Of all the cancers that humans can get, skin cancer is the most common, which is why the American Academy of Dermatology recommends an annual full body skin exam to be performed on all adults. This is especially important for patients with a personal history of extensive sun exposure, and those with lighter colored skin. Prevention and early diagnosis are important factors in maintaining overall skin health.
Who Gets Skin Cancer?
People of all races and colors can get skin cancer. Those with light skin who sunburn easily have a higher risk. Using indoor tanning devices such as tanning beds and sunlamps also increases the risk of developing skin cancer.
What Does Skin Cancer Look Like?
There are several different forms of skin cancer, and they all are a little bit different. The earliest stage of skin cancer is Actinic Keratoses (AK), and if left untreated, it can develop into Squamous Cell Carcinoma (SCC). The most common form of skin cancer is Basal Cell Carcinoma (BCC), which frequently appears as a flesh-colored, pearl like bump. BCC can invade the surrounding tissue and grow into the nerves and bones, causing damage and disfigurement. Melanoma is the deadliest form of skin cancer and typically develops in a mole or appears suddenly as a new dark spot on the skin.

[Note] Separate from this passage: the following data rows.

(** A user on a list whose head is [h]: what is left of the list, and what is changed. *)

Lemma remove_linked c l1 user l2 :
  dseg (nodes c) None (l1 ++ user :: l2) None → NoDup (l1 ++ user :: l2) →
  (l1 = [] → __users c = Some user ∨ __users c ≠ Some user ∧ __pending_users c = Some user) →
  ∃ c', guac_client_remove_user user c = Run c' ∧
    dseg (nodes c') None (l1 ++ l2) None ∧ same_users (nodes c) (nodes c') ∧
    (∀ y, y ∉ l1 ++ l2 → nodes c' !! y = nodes c !! y) ∧
    connected_users c' = i32 (connected_users c - 1) ∧
    __users c' = (if decide (l1 = [] ∧ __users c = Some user) then head l2 else __users c) ∧
    __pending_users c' =
      (if decide (l1 = [] ∧ __users c ≠ Some user) then head l2 else __pending_users c).
Proof.
  intros Hl Hnd Hhead.
  destruct (unlink c l1 user l2 Hl Hnd)
    as (n & c1 & c2 & En & Epr & Enx & E1 & En1 & E2 & Ec1 & Ec2 & Hl' & Hsame & Hout).
  unfold guac_client_remove_user, node_at. rewrite En. cbn [deref]. rewrite run_bind_run, Epr, Enx.
  assert (Hstep : ∃ d, match last l1 with
      | Some _ => set_next (last l1) (head l2) c
      | None => if decide (__users c = Some user) then Run (c <| __users := head l2 |>)
                else if decide (__pending_users c = Some user) then Run (c <| __pending_users := head l2 |>)
                else Run c
      end = Run d ∧ nodes d = nodes c1 ∧ connected_users d = connected_users c ∧
      __users d = (if decide (l1 = [] ∧ __users c = Some user) then head l2 else __users c) ∧
      __pending_users d =
        (if decide (l1 = [] ∧ __users c ≠ Some user) then head l2 else __pending_users c)).
  { destruct (last l1) as [z|] eqn:Ez.
    - exists c1. split; [done|]. split; [done|]. assert (l1 ≠ []) by (by destruct l1).
      rewrite !decide_False by (by intros []). by rewrite Ec1.
    - apply last_None in Ez as ->. cbn [set_next] in E1. injection E1 as <-. case_decide as Hu.
      + eexists. split; [done|]. rewrite decide_True, decide_False by (done || by intros []). done.
      + destruct (Hhead eq_refl) as [?|[_ Hp]]; [done|]. rewrite decide_True by done.
        eexists. split; [done|]. rewrite decide_False, decide_True by (done || by intros []). done. }
  destruct Hstep as (d & -> & Ed & Ecd & Eud & Epd). rewrite run_bind_run, Ed, En1. cbn [deref].
  rewrite run_bind_run, Epr, Enx, (set_prev_nodes _ _ _ _ _ E2 Ed), run_bind_run. cbn [set nodes connected_users].
  assert (Hx : user ∉ l1 ++ l2).
  { rewrite <-Permutation_middle in Hnd. by apply list.NoDup_cons in Hnd as []. }
  rewrite (Hout user Hx), En. cbn [deref]. rewrite run_bind_run.
  eexists. split; [done|].
  destruct (owner n); cbn [nodes connected_users __users __pending_users]; rewrite Ecd; done.
Qed.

With early detection and proper treatment, the cure rate for BCC and SCC is about 95%. When melanoma is detected before it spreads, it also has a high cure rate. Regular skin exams help people find early skin cancers. Performing a skin self-exam.
8 Ways To Protect Yourself From Skin Cancer Right Now
- Generously apply a broad-spectrum water-resistant sunscreen with a SPF of 30 or more to all exposed skin when outdoors. The most effective sunscreens will include Zinc Oxide or Titanium Dioxide in their ingredients.

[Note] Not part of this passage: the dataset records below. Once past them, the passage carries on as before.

(* ===== verification/ClientLocks.v ===== *)
(** * The end of a client (src/src/libguac/client.c, its locks)

    The locks that [guac_client_free] and the thread that promotes pending users
    take, as programs of the machine of [RwLock]: thread 1 frees the client, thread 2 is
    the one it waits for.  The client has no users left, so the loops of
    [guac_client_free] have nothing to remove. *)

From S2P Require Import Prelude RwLock.
From stdpp Require Import gmap relations.
Local Open Scope Z_scope.

Definition pending_users_lock : lock_id := 0%nat.
Definition users_lock : lock_id := 1%nat.

(** With pending users, whose join handler succeeds, or without. *)

Definition guac_client_promote_pending_users_locks (any : bool) : list action :=
  [Do Acquire_write pending_users_lock] ++
  (if any then [Do Acquire_write users_lock; Do Release users_lock] else []) ++
  [Do Release pending_users_lock].

Definition guac_client_pending_users_thread (any : bool) : list action :=
  [While_running (guac_client_promote_pending_users_locks any)].

Definition guac_client_free_locks (pending_users_thread : thread_id) : list action :=
  [Stop; Do Acquire_write pending_users_lock; Do Acquire_write users_lock; Wait_for pending_users_thread;
   Do Release users_lock; Do Release pending_users_lock].

Definition client_threads (any : bool) (t : thread_id) : list action :=
  match t with
  | 1%nat => guac_client_free_locks 2%nat
  | 2%nat => guac_client_pending_users_thread any
  | _ => []
  end.

(** C25. Freeing a client can block for ever: when the thread of the pending users has seen the client
    running before it is stopped, it waits for the lock that the freeing thread holds while
    that thread waits for its end.  No thread can make a step. *)
Theorem client_free_deadlocks any :
  ∃ m, rtc machine_step (initial (client_threads any)) m ∧ (∀ m', ¬ machine_step m m') ∧
    script (threads m 1%nat) ≠ [] ∧ script (threads m 2%nat) ≠ [] ∧ running m = false.
Proof.
  pose (schedule := [2; 1; 1; 1; 1; 1; 1; 1; 2]%nat).
  assert (Hm : ∃ m, run_schedule schedule (initial (client_threads any)) = Some m ∧
    thread_step 1%nat m = None ∧ thread_step 2%nat m = None ∧
    script (threads m 1%nat) ≠ [] ∧ script (threads m 2%nat) ≠ [] ∧ running m = false).
  { destruct any; (eexists; split; [vm_compute; reflexivity|]; repeat split; by vm_compute). }
  destruct Hm as (m & E & H1 & H2 & Hrest). exists m. split; [by apply (run_schedule_steps schedule)|].
  split; [|done]. intros m' [t Et].
  destruct (decide (t = 1%nat)) as [->|Hn1]; [by rewrite H1 in Et|].
  destruct (decide (t = 2%nat)) as [->|Hn2]; [by rewrite H2 in Et|].
  assert (Hidle : threads m t = mk_thread (0%nat, []) (client_threads any t)).
  { rewrite (run_schedule_other schedule t _ _ E); [done|].
    unfold schedule. rewrite !not_elem_of_cons, elem_of_nil. naive_solver. }
  unfold thread_step in Et. rewrite Hidle in Et. cbn [todo script snd] in Et.
  destruct t as [|[|[|t]]]; done.
Qed.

- Wear protective clothing, such as a long-sleeved shirt, pants, a wide-brimmed hat and sunglasses where possible.
- Seek shade. The sun’s rays are strongest between 10 am and 4pm.
- Protect children from sun exposure by playing in the shade, wearing protective clothing, and applying sunscreen.
- Use extra caution near water, snow, and sand as they reflect the damaging rays of the sun which can increase your chance of sunburn.
- Get vitamin D safely through a healthy diet that may include vitamin supplements.
- Avoid tanning beds. Ultraviolet light from the sun and tanning beds can cause skin cancer and wrinkling.
- Do a yearly self skin-exam. If you notice anything changing, growing, or bleeding on your skin, contact a dermatologist.